Leonard Cohen, poetry to the rescue, surrogates and problems of non-resuscitation . . .

This post looks at the strange juxtaposition of three things I came across in the past hour. Firstly, a bioethics post on some important new light on the use of surrogate decision-making – when you are unconscious and another nominated person has to make a life-and-death decision for you. Secondly, a post from one of our guest blogs, The Good Funeral Guide, that features a beautiful clip from a Leonard Cohen concert with some pointed lyrics. Thirdly, how art doesn’t always provide answers but it maybe helps us find our own.

The question of surrogates, now more common in America (where their authority can be considerable and almost routine) than the UK, is one that worried me during my first research connected with this movement which was into living wills. The idea seems simple enough – someone close to you speaks on your behalf when you are no longer able to;  but the more I looked into it, and the more studies I examined, the evidence that surrogates in practice made decisions that the patient wanted was scarce. This was because patient and surrogate generally believed in the same basic principle, of not prolonging life unnecessarily, but when it came to specific instances, with all the medical uncertainties, research suggested that surrogates were much worse at second-guessing than they thought.

Now another big study has highlighted a further problem: when you have to ask someone else, extra time becomes a factor, time you maybe don’t have, the time taken to find the surrogate quickly and for him or her to make the decision. The study, as did the studies on surrogates and living wills, suggests that DNR surrogate communication and decision making is often of poor quality. One of the main advantages of having surrogate decision makers is to make the process easier – but the theory doesn’t seem to work in practice. Say the authors, ” . . . there is evidence that the communication and decisionmaking process is even more difficult when patients are unable to participate and physicians must discuss the decision with a surrogate.” Often it involves high degrees of stress for the family members concerned.

Making a life and death decision for someone else can be a trying experience and one that one has to live with forever. The authors suggest that:

“Research and policy addressing DNR decision-making
in the hospital should account for the fact that someone
other than the patient makes the majority of these decisions
and should be guided by ethical theory on surrogate decision-
making rather than models of decision-making
that assume an autonomous patient. The communication
and decision-making process need to take into account the
wishes and needs of family members and should be guided
by best practices in surrogate communication.”

Supporters in the ‘right-to-die’ movement are very keen generally on stressing autonomy – rightly so – but what does it mean to be autonomous? And how is that autonomy transferred to a surrogate? Rather less perfectly than models of autonomy suggest, it seems. For instance, should the surrogate decide as if he or she were in the patient’s shoes (‘substituted judgement test’)? What if the medical scenario is complicated and the patient’s wishes are not properly known? Then good practice calls for the ‘best interests’ test – a more impersonal standard – one that ‘most reasonable persons’ would choose.

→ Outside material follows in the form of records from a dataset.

(** * Bill import converter: [scripts/csv_to_json.py]

    A shallow embedding of [convert_csv_to_json] and of the library calls it
    relies on ([str.strip], [str.lower], [str.split], [str.replace],
    [csv.DictReader], [datetime.strptime], [datetime.strftime], [float],
    [sorted]), followed by the properties of the converter.

    Conventions of the model.
    - A Python [str] is a [string]; a character is its code point, restricted
      to the range 0..255 that [ascii] offers.
    - The input file is given as the records that [csv.reader] yields for it:
      the tokenizer (quoting, line ends, the byte-order mark) is not modelled.
    - A Python [float] is a [spec_float] at binary64.
    - [print] is modelled by a list of structured console events, and
      never fails.
    - Errors that the reader raises while it yields a record, and
      decoding errors in the middle of the file, arise outside the
      per-row [try]; the model has a file that is read as a whole or not
      at all. *)

From Stdlib Require Import ZArith NArith String Ascii List Lia Bool.
From Stdlib Require Import Floats.SpecFloat.
From stdpp Require Import base option list gmap strings sorting.

Local Open Scope string_scope.

(** ** Python [str] operations *)

Module PyStr.

Definition code (c : ascii) : N := N_of_ascii c.

(** [Py_UNICODE_ISSPACE] on code points below 256: the characters that
    [str.strip()] removes. *)
Definition isspace (c : ascii) : bool :=
  let n := code c in
  ((9 <=? n) && (n <=? 13) || (28 <=? n) && (n <=? 32)
   || (n =? 133) || (n =? 160))%N.

(** [str.lower()] on code points below 256: A-Z, and the upper-case letters
    of Latin-1 (U+00C0..U+00DE without the multiplication sign U+00D7). *)
Definition lower_char (c : ascii) : ascii :=
  let n := code c in
  if ((65 <=? n) && (n <=? 90)
      || (192 <=? n) && (n <=? 222) && negb (n =? 215))%N
  then ascii_of_N (n + 32) else c.

Fixpoint lower (s : string) : string :=
  match s with
  | EmptyString => EmptyString
  | String c s' => String (lower_char c) (lower s')
  end.

Fixpoint lstrip (s : string) : string :=
  match s with
  | EmptyString => EmptyString
  | String c s' => if isspace c then lstrip s' else s
  end.

Fixpoint rstrip (s : string) : string :=
  match s with
  | EmptyString => EmptyString
  | String c s' =>
      match rstrip s' with
      | EmptyString => if isspace c then EmptyString else String c EmptyString
      | r => String c r
      end
  end.

(** [s.strip()] *)
Definition strip (s : string) : string := rstrip (lstrip s).

(** [c in s] for a one-character [c] *)
Fixpoint contains (c : ascii) (s : string) : bool :=
  match s with
  | EmptyString => false
  | String d s' => Ascii.eqb c d || contains c s'
  end.

(** [s.replace(c, '')] for a one-character [c] *)
Fixpoint remove (c : ascii) (s : string) : string :=
  match s with
  | EmptyString => EmptyString
  | String d s' => if Ascii.eqb c d then remove c s' else String d (remove c s')
  end.

(** [s.split(c)] for a one-character separator: never the empty list. *)
Fixpoint split (c : ascii) (s : string) : list string :=
  match s with
  | EmptyString => [EmptyString]
  | String d s' =>
      if Ascii.eqb c d then EmptyString :: split c s'
      else match split c s' with
           | [] => [String d EmptyString]
           | p :: ps => String d p :: ps
           end
  end.

(** [parts[0]] and [parts[-1]]; [IndexError] on the empty list. *)
Definition first_part (parts : list string) : option string := head parts.
Definition last_part (parts : list string) : option string := last parts.

(** Truthiness of a [str]: [not s] holds for the empty string only. *)
Definition truthy (s : string) : bool :=
  match s with EmptyString => false | _ => true end.

(** Code-point lexicographic order, the order of [<] on [str]. *)
Definition le (s1 s2 : string) : Prop := String.leb s1 s2 = true.
Definition lt (s1 s2 : string) : Prop := String.ltb s1 s2 = true.

#[global] Instance le_dec s1 s2 : Decision (le s1 s2).
Proof. unfold le. apply _. Defined.

End PyStr.

(** ** Exceptions *)

Inductive exn : Type :=
| AttributeError   (* [None.strip()] *)
| KeyError
| IndexError
| TypeError
| ValueError
| OSError.

Inductive result (A : Type) : Type :=
| Ok (a : A)
| Raise (e : exn).
Arguments Ok {A} a.
Arguments Raise {A} e.

Definition rbind {A B} (r : result A) (f : A -> result B) : result B :=
  match r with
  | Ok a => f a
  | Raise e => Raise e
  end.

Declare Scope result_scope.
Delimit Scope result_scope with result.
Notation "x <-- r ;; k" := (rbind r (fun x => k))
  (at level 100, r at next level, right associativity) : result_scope.

(** ** [csv.DictReader] *)

Module Csv.

(** One record as [csv.reader] yields it: the list of its cells. *)
Definition record : Type := list string.

(** [DictReader.fieldnames]: the first record of the file, [None] when the
    file has no record at all. *)
Definition fieldnames (records : list record) : option (list string) :=
  head records.

(** [DictReader.__next__] passes over the records equal to [[]]. *)
Definition data_records (records : list record) : list record :=
  filter (fun r => r <> []) (tail records).

(** A row handed to the loop: a dict from header text to cell, where a
    cell is [Some text], or [None] for the [restval] of a short record.
    (The [restkey] entry of a long record has the key [None], which the
    converter never looks up; it is left out.) *)
Definition dict_row (fns : list string) (r : record) : gmap string (option string) :=
  let d := fold_left (fun d kv => <[kv.1 := Some kv.2]> d) (zip fns r) ∅ in
  fold_left (fun d k => <[k := None]> d) (drop (length r) fns) d.

End Csv.

(** ** [datetime.strptime] and [datetime.strftime] *)

Module Datetime.

Local Open Scope Z_scope.
(** * uhttpd Lua plugin (lua.c): embedding and verified properties

    The plugin is glue between the uhttpd host (reached through the
    [uhttpd_ops] table of callbacks) and a Lua 5.1 interpreter (reached
    through the Lua C API).  The embedding keeps that shape:

    - the Lua state is a value stack, a table of globals and a store of
      tables addressed by reference;
    - the C API calls the plugin makes are functions in a small monad over
      the process state (Lua state, operating-system world, log of API
      calls), whose outcomes are: normal return, a Lua error (longjmp),
      [exit], divergence, or undefined behaviour of the C API;
    - what the script itself does is not in lua.c: it is a parameter
      ([lua_runtime]);
    - what the host does is not in lua.c either: it is a parameter
      ([uhttpd_ops]). *)

From Stdlib Require Import ZArith QArith String Ascii List Lia Bool.
From stdpp Require Import base gmap strings list pretty.


Local Open Scope Z_scope.

(** ** C integers *)

(** Conversion of a mathematical integer to a 32-bit [int] (two's complement
    wrap-around). *)
Definition to_int (z : Z) : Z := (z + 2 ^ 31) mod 2 ^ 32 - 2 ^ 31.

Definition INT_MAX : Z := 2147483647.
Definition INT_MIN : Z := -2147483648.

Definition strlen (s : string) : Z := Z.of_nat (String.length s).

(** [strchr s c]: offset of the first occurrence of [c] in [s] (the C
    function returns the pointer [s + offset]), [None] for NULL. *)
Fixpoint strchr (s : string) (c : ascii) : option nat :=
  match s with
  | EmptyString => None
  | String a rest =>
      if Ascii.eqb a c then Some O
      else match strchr rest c with
           | Some n => Some (S n)
           | None => None
           end
  end.

(** The C string that starts [n] bytes into [s] (pointer arithmetic [s + n]). *)
Fixpoint string_drop (n : nat) (s : string) : string :=
  match n, s with
  | O, _ => s
  | S n', String _ rest => string_drop n' rest
  | S _, EmptyString => EmptyString
  end.
(** * Synthesizer-based constrained PRF (src/src/cprf.py)

    A shallow embedding of the reference implementation of the
    synthesizer-based CPRF: [cmacPRF], [keyGen], [eval] and [constrain].

    Python objects are modelled as the program uses them:
    - [bytes] values are immutable lists of bytes;
    - the key matrix is a Python list of two row lists; lists are mutable
      objects, so they live in a store and are named by locations;
    - [secrets.token_bytes] reads the next bytes of an arbitrary tape;
    - exceptions are results [Raise e]; a raised exception leaves the store
      as it was at the point of failure;
    - the CMAC object of PyCryptodome is a parameter of the development. *)

From Stdlib Require Import Ascii String NArith Lia.
From Stdlib.Strings Require Import Byte.
From stdpp Require Import base list.
From Equations Require Import Equations.
(** * ubelt/_internal/static_autogen.py: static generation of a package's
    [__init__.py] imports.

    The development embeds the Python module function by function.  Text is
    a list of characters (code points below 256) with the meaning Python 3
    gives to [str]; integers are [nat] or [Z]; [None]-able values are
    [option]; exceptions are an error type; the file system is a finite map
    from paths to the text of the files, the text being what Python reads
    and writes in text mode; the [print] calls are left out.  The functions
    of [xdoctest.static_analysis] the module calls are an interface
    ([StaticAnalysis]); [textwrap.wrap] and the string methods the module
    uses are modelled after the Python standard library. *)

From Stdlib Require Import List Ascii String ZArith Lia Bool.
From stdpp Require Import base option list gmap strings.
From Equations Require Import Equations.
Import ListNotations.

#[local] Open Scope Z_scope.
#[local] Open Scope nat_scope.
#[local] Open Scope list_scope.

(** ** Python strings *)

(** A Python [str] is the list of its characters. *)
Abbreviation str := (list ascii).

(** String literals: [py"abc"] is the Python literal ['abc']. *)
Notation "'py' s" := (list_ascii_of_string s%string)
  (at level 1, s at level 0, only parsing).

Module Py.

(** The characters that have no literal form here. *)
Definition TAB : ascii := "009"%char.
Definition LF : ascii := "010"%char.
Definition CR : ascii := "013"%char.
Definition DQUOTE : ascii := "034"%char.
Definition SQUOTE : ascii := "039"%char.

(** [c.isspace()] for a one-character [str] (Python 3, code points below
    256): the characters [str.strip] removes. *)
Definition isspace (c : ascii) : bool :=
  let n := nat_of_ascii c in
  ((9 <=? n) && (n <=? 13)) || ((28 <=? n) && (n <=? 32))
  || (n =? 133) || (n =? 160).

(** [s.lstrip()] *)
Fixpoint lstrip (s : str) : str :=
  match s with
  | [] => []
  | c :: r => if isspace c then lstrip r else s
  end.

(** [s.rstrip()] *)
Fixpoint rstrip (s : str) : str :=
  match s with
  | [] => []
  | c :: r =>
      match rstrip r with
      | [] => if isspace c then [] else [c]
      | r' => c :: r'
      end
  end.

(** [s.strip()] *)
Definition strip (s : str) : str := rstrip (lstrip s).

(** [s.startswith(prefix)] *)
Fixpoint startswith (s prefix : str) {struct prefix} : bool :=
  match prefix with
  | [] => true
  | p :: prefix' =>
      match s with
      | [] => false
      | c :: s' => Ascii.eqb c p && startswith s' prefix'
      end
  end.

(** [c in s] for a one-character [c]. *)
Definition contains (c : ascii) (s : str) : bool :=
  existsb (Ascii.eqb c) s.

(** [s.find(c)] for a one-character [c]: the lowest index, or [-1]. *)
Fixpoint find (s : str) (c : ascii) : Z :=
  match s with
  | [] => (-1)%Z
  | d :: r =>
      if Ascii.eqb d c then 0%Z
      else let k := find r c in if (k <? 0)%Z then (-1)%Z else (k + 1)%Z
  end.

(** [s[:k]], a negative [k] counting from the end. *)
Definition slice_to (s : str) (k : Z) : str :=
  if (k <? 0)%Z then take (Z.to_nat (Z.of_nat (length s) + k)) s
  else take (Z.to_nat k) s.

(** [s[k:]] for [k >= 0]. *)
Definition slice_from (s : str) (k : nat) : str := drop k s.

(** [sep.join(parts)] *)
Fixpoint join (sep : str) (parts : list str) : str :=
  match parts with
  | [] => []
  | [p] => p
  | p :: rest => p ++ sep ++ join sep rest
  end.

(** [s.replace(old, new)] for a one-character [old]. *)
Definition replace (s : str) (old : ascii) (new : str) : str :=
  flat_map (fun c => if Ascii.eqb c old then new else [c]) s.

(** [c * n] for a one-character [c]. *)
Definition times (c : ascii) (n : nat) : str := repeat c n.

(** [s.split()]: the maximal runs of characters that are not white space. *)
Fixpoint split (s : str) : list str :=
  match s with
  | [] => []
  | c :: r =>
      if isspace c then split r
      else match r with
           | [] => [[c]]
           | d :: _ =>
               if isspace d then [c] :: split r
               else match split r with
                    | w :: ws => (c :: w) :: ws
                    | [] => [[c]]
                    end
           end
  end.

(** [s.expandtabs(8)], from column [col]. *)
Fixpoint expandtabs_from (col : nat) (s : str) : str :=
  match s with
  | [] => []
  | c :: r =>
      if Ascii.eqb c TAB then
        let incr := 8 - col mod 8 in
        repeat " "%char incr ++ expandtabs_from (col + incr) r
      else if Ascii.eqb c LF || Ascii.eqb c CR then c :: expandtabs_from 0 r
      else c :: expandtabs_from (S col) r
  end.

Definition expandtabs (s : str) : str := expandtabs_from 0 s.

(** [file.readlines()] on the text of a file: every line keeps its newline,
    the last line may lack one.  The text is the text as Python decodes it
    (universal newlines: line ends are [LF]). *)
Fixpoint readlines (text : str) : list str :=
  match text with
  | [] => []
  | c :: r =>
      if Ascii.eqb c LF then [c] :: readlines r
      else match readlines r with
           | [] => [[c]]
           | l :: ls => (c :: l) :: ls
           end
  end.

(** Exceptions the module can end with.  [ValueError] carries its message;
    [NotModelled] marks a [%]-conversion other than [%s] and [%%], which
    the embedding does not interpret. *)
Inductive exn : Type :=
| ValueError (msg : str)
| TypeError
| IOError (path : str)
| AssertionError
| SyntaxError
| NotModelled.

Inductive result (A : Type) : Type :=
| Ok (a : A)
| Raise (e : exn).
Arguments Ok {A} a.
Arguments Raise {A} e.

Definition rbind {A B} (r : result A) (k : A -> result B) : result B :=
  match r with
  | Ok a => k a
  | Raise e => Raise e
  end.

Definition rmap {A B} (f : A -> B) (r : result A) : result B :=
  rbind r (fun a => Ok (f a)).

(** [for x in xs: ys.append(f(x))] with an [f] that may raise. *)
Fixpoint rmapM {A B} (f : A -> result B) (xs : list A) : result (list B) :=
  match xs with
  | [] => Ok []
  | x :: r => rbind (f x) (fun y => rmap (cons y) (rmapM f r))
  end.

The law in England & Wales – and in Scotland too – has trod warily with surrogate decisionmaking, giving proxies only limited powers in certain situations. But there is much that could be done on improving the communication process – especially when surrogates are under emotional stress – to ascertain what standards are in fact being used to make a decision.

Sometimes – quite often in fact – there is no ‘easy answer.’ We look to prior discussions, careful analysis and the guidance of the law and professions to help us. But at length we have to ask ourselves what do we feel, what is the best decision we are able to reach at that moment in time? Time for mulling it over may be in short supply. Perhaps we are guided by religion, by poetry, by long-held convictions. Most of all, perhaps we need to see every angle so we will have no regrets.

This is where the arts can sometimes, surprisingly, help us. Poetry is not valued highly in our day-to-day affairs, so why is it so often used at funerals and other important occasions – when prose simply can’t sum up what we feel? Cohen‘s song, Dance me to the End of Love has many resonances about the ‘end’ – whatever that might be. It might mean different things to different people. What is our vision, not just of ‘The End’ but of a beautiful ending? An ending worthy of poetry, of orisons, of a story that will bring tears of joy?